In effect, the LMCC would be proposing to launch a competitive broadband alternative, while at the same time have regulatory authority over existing providers. Interestingly,, the LMCC has been financing its efforts with franchise fees paid by Mediacom and collected from Mediacom’s customers, spending about $64,000 thus far.
“I’d like to have higher download speeds and all that but I think it should come from private enterprise,” said Scott Zerby, a software programmer and Shorewood city councilor. “I think they’ll continue to expand their systems and I’m sure they’ll continue to upgrade to fiber as it’s economically viable.”
Tonkaconnect would be governed by a separate entity outside LMCC and its 17 member cities. Supporters say the estimated $81 million cost of the fiber to the premise (FTTP) system would be financed by issuing revenue bonds to be paid back from revenue received from subscribers to the new system. Skeptics say a likelier outcome is that Lake Minnetonka area taxpayers will ultimately foot the bill or guarantee the bonds, an outcome based upon previous experience with municipal broadband service.
A key question involves a nearly century old state law that requires local governments to receive 65 percent of votes cast in a referendum in order to own and operate a telephone exchange. LMCC officials acknowledged putting the issue to voters in a referendum could be risky.

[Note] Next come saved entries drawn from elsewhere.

(** * simplelru: the TTL-enabled LRU cache of [simplelru/lru_ttl.go]

    A shallow embedding of [LRUTtl] and its methods, followed by the
    properties of the cache: what [Add], [Get], [Remove], [Purge] and
    [Resize] do to the eviction list, the index map, the entries and the
    eviction callback, and the invariant tying the list to the map.

    The Go methods mutate a cache that shares its entries between the
    eviction list and the index map (both hold the same [*list.Element]).
    The embedding therefore keeps the entries in a store addressed by
    natural numbers, the list and the map holding addresses; the methods
    are written in a small state monad over that store. *)

From stdpp Require Import gmap list strings.
From Stdlib Require Import ZArith Lia.

Local Open Scope Z_scope.

(** ** Machine integers, time and timers *)

(** Go's [int] on a 64-bit target: results of arithmetic wrap around. *)
Definition int_wrap (z : Z) : Z := (z + 2 ^ 63) `mod` 2 ^ 64 - 2 ^ 63.
Definition int_sub (a b : Z) : Z := int_wrap (a - b).

(** [time.Time] and [time.Duration], both counted in nanoseconds. *)
Definition Time := Z.
Definition Duration := Z.
Definition Time_Add (t : Time) (d : Duration) : Time := t + d.
(** [t.After(u)] reports whether [t] is strictly later than [u]. *)
Definition Time_After (t u : Time) : bool := u <? t.

(** A [*time.Timer] as the methods see it: whether the runtime still has
    it scheduled ([active]), when it is due, and whether a value is
    waiting in its channel [C]. *)
Record Timer := mkTimer { active : bool; deadline : Time; pending : bool }.

(** [time.NewTimer(d)] called at instant [now]. *)
Definition NewTimer (d : Duration) (now : Time) : Timer :=
  {| active := true; deadline := Time_Add now d; pending := false |}.

(** [t.Stop()]: returns whether the call stopped the timer. *)
Definition Timer_Stop (t : Timer) : bool * Timer :=
  (active t, {| active := false; deadline := deadline t; pending := pending t |}).

(** [t.Reset(d)] called at instant [now]. *)
Definition Timer_Reset (d : Duration) (now : Time) (t : Timer) : Timer :=
  {| active := true; deadline := Time_Add now d; pending := pending t |}.

(** The runtime delivering a timer: once the timer is due, the current
    time is sent on its channel and the timer is no longer scheduled. A
    timer that was stopped, or is not due yet, is not delivered. *)
Definition Timer_fire (now : Time) (t : Timer) : option Timer :=
  if active t && (deadline t <=? now)
  then Some {| active := false; deadline := deadline t; pending := true |}
  else None.
(** [generateMail] makes the channel, starts the worker and hands back
    the channel and [nil]; the channel is the history the worker leaves
    on the connection in state [c]. *)
Definition generateMail (search : string) (since : option Time)
    (markAsRead delete : bool) (c : Conn) : world * option error :=
  let responses := mkWorld c [] in
  (worker search since markAsRead delete responses, None).

Definition GenerateAll (markAsRead delete : bool) :=
  generateMail "ALL" None markAsRead delete.

Definition GenerateUnread (markAsRead delete : bool) :=
  generateMail "UNSEEN" None markAsRead delete.

Definition GenerateSince (since : Time) (markAsRead delete : bool) :=
  generateMail "" (Some since) markAsRead delete.

(** The [for resp := range responses] loop of [GetAll], [GetUnread] and
    [GetSince]. *)
Fixpoint drain (emails : list (Email Msg)) (responses : list (Response Msg))
    : list (Email Msg) * option error :=
  match responses with
  | [] => (emails, None)
  | resp :: rest =>
    match Err resp with
    | Some e => (emails, Some e)
    | None => drain (emails ++ [REmail resp]) rest
    end
  end.

Definition GetAll (markAsRead delete : bool) (c : Conn)
    : list (Email Msg) * option error :=
  match GenerateAll markAsRead delete c with
  | (_, Some err) => ([], Some err)
  | (w', None) => drain [] (stream (events w'))
  end.

End Pipeline.

(** ** The visible text of an HTML body *)

(** The tokens [html.Tokenizer.Next] produces before its [ErrorToken], each
    with what [z.Text()] or [z.TagName()] gives for it. *)
Inductive Token :=
| TextToken (text : string)
| StartTagToken (tn : string)
| EndTagToken (tn : string)
| SelfClosingTagToken (tn : string)
| CommentToken (text : string)
| DoctypeToken (text : string).

(** What [z.Err()] holds once [Next] has returned [ErrorToken]: [io.EOF] or
    the error of the reader. *)
Inductive ReadErr :=
| EOF
| Failed (err : error).

(** A tokenizer: the tokens still to come and the error that ends them. *)
Record Tokenizer := mkTokenizer {
  pending : list Token;
  zerr : ReadErr
}.

Definition styleTag : string := "style".
Definition scriptTag : string := "script".
Definition headTag : string := "head".
Definition metaTag : string := "meta".
Definition doctypeTag : string := "doctype".
Definition shapeTag : string := "v:shape".
Definition imageDataTag : string := "v:imagedata".
Definition commentTag : string := "!".

Definition nonVisibleTags : list string :=
  [styleTag; scriptTag; headTag; metaTag; doctypeTag; shapeTag;
   imageDataTag; commentTag].

(** The white space of [unicode.IsSpace], each rune in its UTF-8 encoding. *)
Definition spaceRunes : list string :=
  map bytes
    ([[9]; [10]; [11]; [12]; [13]; [32]; [194; 133]; [194; 160];
      [225; 154; 128]] ++
     map (λ c, [226; 128; c]) [128; 129; 130; 131; 132; 133; 134; 135; 136; 137; 138] ++
     [[226; 128; 168]; [226; 128; 169]; [226; 128; 175]; [226; 129; 159];
      [227; 128; 128]]).

Fixpoint stripPrefix (p s : string) : option string :=
  match p, s with
  | EmptyString, _ => Some s
  | String a p', String b s' => if Ascii.eqb a b then stripPrefix p' s' else None
  | String _ _, EmptyString => None
  end.

(** [s] without the space rune it starts with, if it starts with one. *)
Fixpoint stripRune (runes : list string) (s : string) : option string :=
  match runes with
  | [] => None
  | r :: runes' =>
    match stripPrefix r s with
    | Some s' => Some s'
    | None => stripRune runes' s
    end
  end.

Fixpoint trimLeft (fuel : nat) (runes : list string) (s : string) : string :=
  match fuel with
  | O => s
  | S fuel' =>
    match stripRune runes s with
    | Some s' => trimLeft fuel' runes s'
    | None => s
    end
  end.

(** [bytes.TrimSpace]: the leading and the trailing white space runes are
    cut off. *)
Definition TrimSpace (s : string) : string :=
  let l := trimLeft (String.length s) spaceRunes s in
  String.rev (trimLeft (String.length l) (map String.rev spaceRunes) (String.rev l)).

(** The [for _, nvTag := range nonVisibleTags] loop with its [break]. *)
Fixpoint visibility (tags : list string) (tn : string) (isStart skip : bool) : bool :=
  match tags with
  | [] => skip
  | nvTag :: tags' =>
    if String.eqb tn nvTag then isStart else visibility tags' tn isStart skip
  end.
(** * GstPreset: the default preset engine of gst/gstpreset.c

    A shallow embedding of the storage, merge, versioning and persistence
    code of [gst/gstpreset.c], and the properties of it that the design
    document states.

    Conventions.
    - [gint] is a 32-bit two's complement integer, carried as a [Z] kept in
      range by [wrap_gint]; [guint64] is a [Z] reduced modulo 2^64.
    - A [gchar *] that the code tests against [NULL] is an [option string].
    - The GLib key file ([GKeyFile]) is a list of groups in file order, each a
      list of key/value pairs in file order, with the comments GLib attaches
      to the file, to a group and to a key.
    - The file system, the per-type cache ([g_type_get_qdata]) and the
      property values of the element are fields of an explicit [World],
      threaded through every function that touches them. *)

From Stdlib Require Import ZArith Ascii String List Bool Lia.
From Stdlib Require Import Sorted Permutation.
From stdpp Require Import base option list strings gmap.

Local Open Scope Z_scope.
Local Open Scope string_scope.

(** ** C integers *)

(** Reduction of a mathematical integer to a [gint] (32 bits, signed). *)
Definition wrap_gint (z : Z) : Z := (z + 2 ^ 31) mod 2 ^ 32 - 2 ^ 31.

(** Conversion of a [gint] to [guint64]: the value modulo 2^64. *)
Definition to_guint64 (z : Z) : Z := z mod 2 ^ 64.

(** [a << n] on [gint]. *)
Definition gint_shl (a n : Z) : Z := wrap_gint (Z.shiftl a n).

(** [a | b] on [gint]. *)
Definition gint_or (a b : Z) : Z := wrap_gint (Z.lor a b).

(** ** [sscanf (str, "%d.%d.%d.%d", ...)] *)

(** White space as [isspace] sees it in the C locale. *)
Definition is_space (c : ascii) : bool :=
  let n := N_of_ascii c in
  (n =? 32)%N || ((9 <=? n)%N && (n <=? 13)%N).

Definition digit_of (c : ascii) : option Z :=
  let n := Z.of_N (N_of_ascii c) in
  if ((48 <=? n)%Z && (n <=? 57)%Z)%bool then Some (n - 48)%Z else None.

Fixpoint skip_space (s : string) : string :=
  match s with
  | String c s' => if is_space c then skip_space s' else s
  | EmptyString => s
  end.

(** The longest run of decimal digits at the head of [s], accumulated onto
    [acc], and the rest of the input. *)
Fixpoint scan_digits (acc : Z) (s : string) : Z * string :=
  match s with
  | String c s' =>
      match digit_of c with
      | Some d => scan_digits (10 * acc + d) s'
      | None => (acc, s)
      end
  | EmptyString => (acc, s)
  end.

(** The outcome of one [%d] directive. *)
Inductive scan_result :=
  | ScanEOF                              (* input exhausted before the number *)
  | ScanMismatch                         (* the input is not a number *)
  | ScanOk (value : Z) (rest : string).

(** The conversion behind [%d] is the one of [strtol]: a number beyond a
    [long] (64 bits here) is taken as [LONG_MAX] or [LONG_MIN].  C leaves
    the result of [sscanf] undefined when the number does not fit the
    [gint]; this is what the C library does then. *)
Definition LONG_MAX : Z := 2 ^ 63 - 1.
Definition LONG_MIN : Z := - 2 ^ 63.

Definition strtol_value (n : Z) : Z := Z.max LONG_MIN (Z.min LONG_MAX n).

(** One [%d]: leading white space is skipped, then an optional sign and at
    least one digit are consumed.  The [long] that was read is stored into
    a [gint], which keeps its low 32 bits. *)
Definition scan_int (s : string) : scan_result :=
  match skip_space s with
  | EmptyString => ScanEOF
  | String c s' =>
      let '(neg, body) :=
        if Ascii.eqb c "-" then (true, s')
        else if Ascii.eqb c "+" then (false, s')
        else (false, String c s') in
      match body with
      | String d _ =>
          match digit_of d with
          | Some _ =>
              let '(v, rest) := scan_digits 0 body in
              ScanOk (wrap_gint (strtol_value (if neg then - v else v))) rest
          | None => ScanMismatch
          end
      | EmptyString => ScanMismatch
      end
  end.

(** The literal [.] of the format: exactly that character, no white space
    skipped. *)
Definition scan_dot (s : string) : option string :=
  match s with
  | String c s' => if Ascii.eqb c "." then Some s' else None
  | EmptyString => None
  end.

(** The values of [num], [major], [minor], [micro], [nano] after the call. *)
Record version_fields := {
  vf_num : Z;
  vf_major : Z;
  vf_minor : Z;
  vf_micro : Z;
  vf_nano : Z
}.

“Other government entities, municipalities and counties, are looking at this 1915 legislation,” Woodruff said. “It’s one of the things that has to be dealt with along the way.”
Yet another vote that’s already scheduled may determine Tonkaconnect’s fate even sooner. On August 16th LMCC representatives from each of the 17 member cities will vote on whether to proceed with the business plan and financial model that would lay the groundwork for financing the project.
“It really does hinge on this vote,” said Sally Koenecke, LMCC executive director. “There’s no way we can get the information we need other than to do this. Unless this is funded, I don’t think the project will move forward.”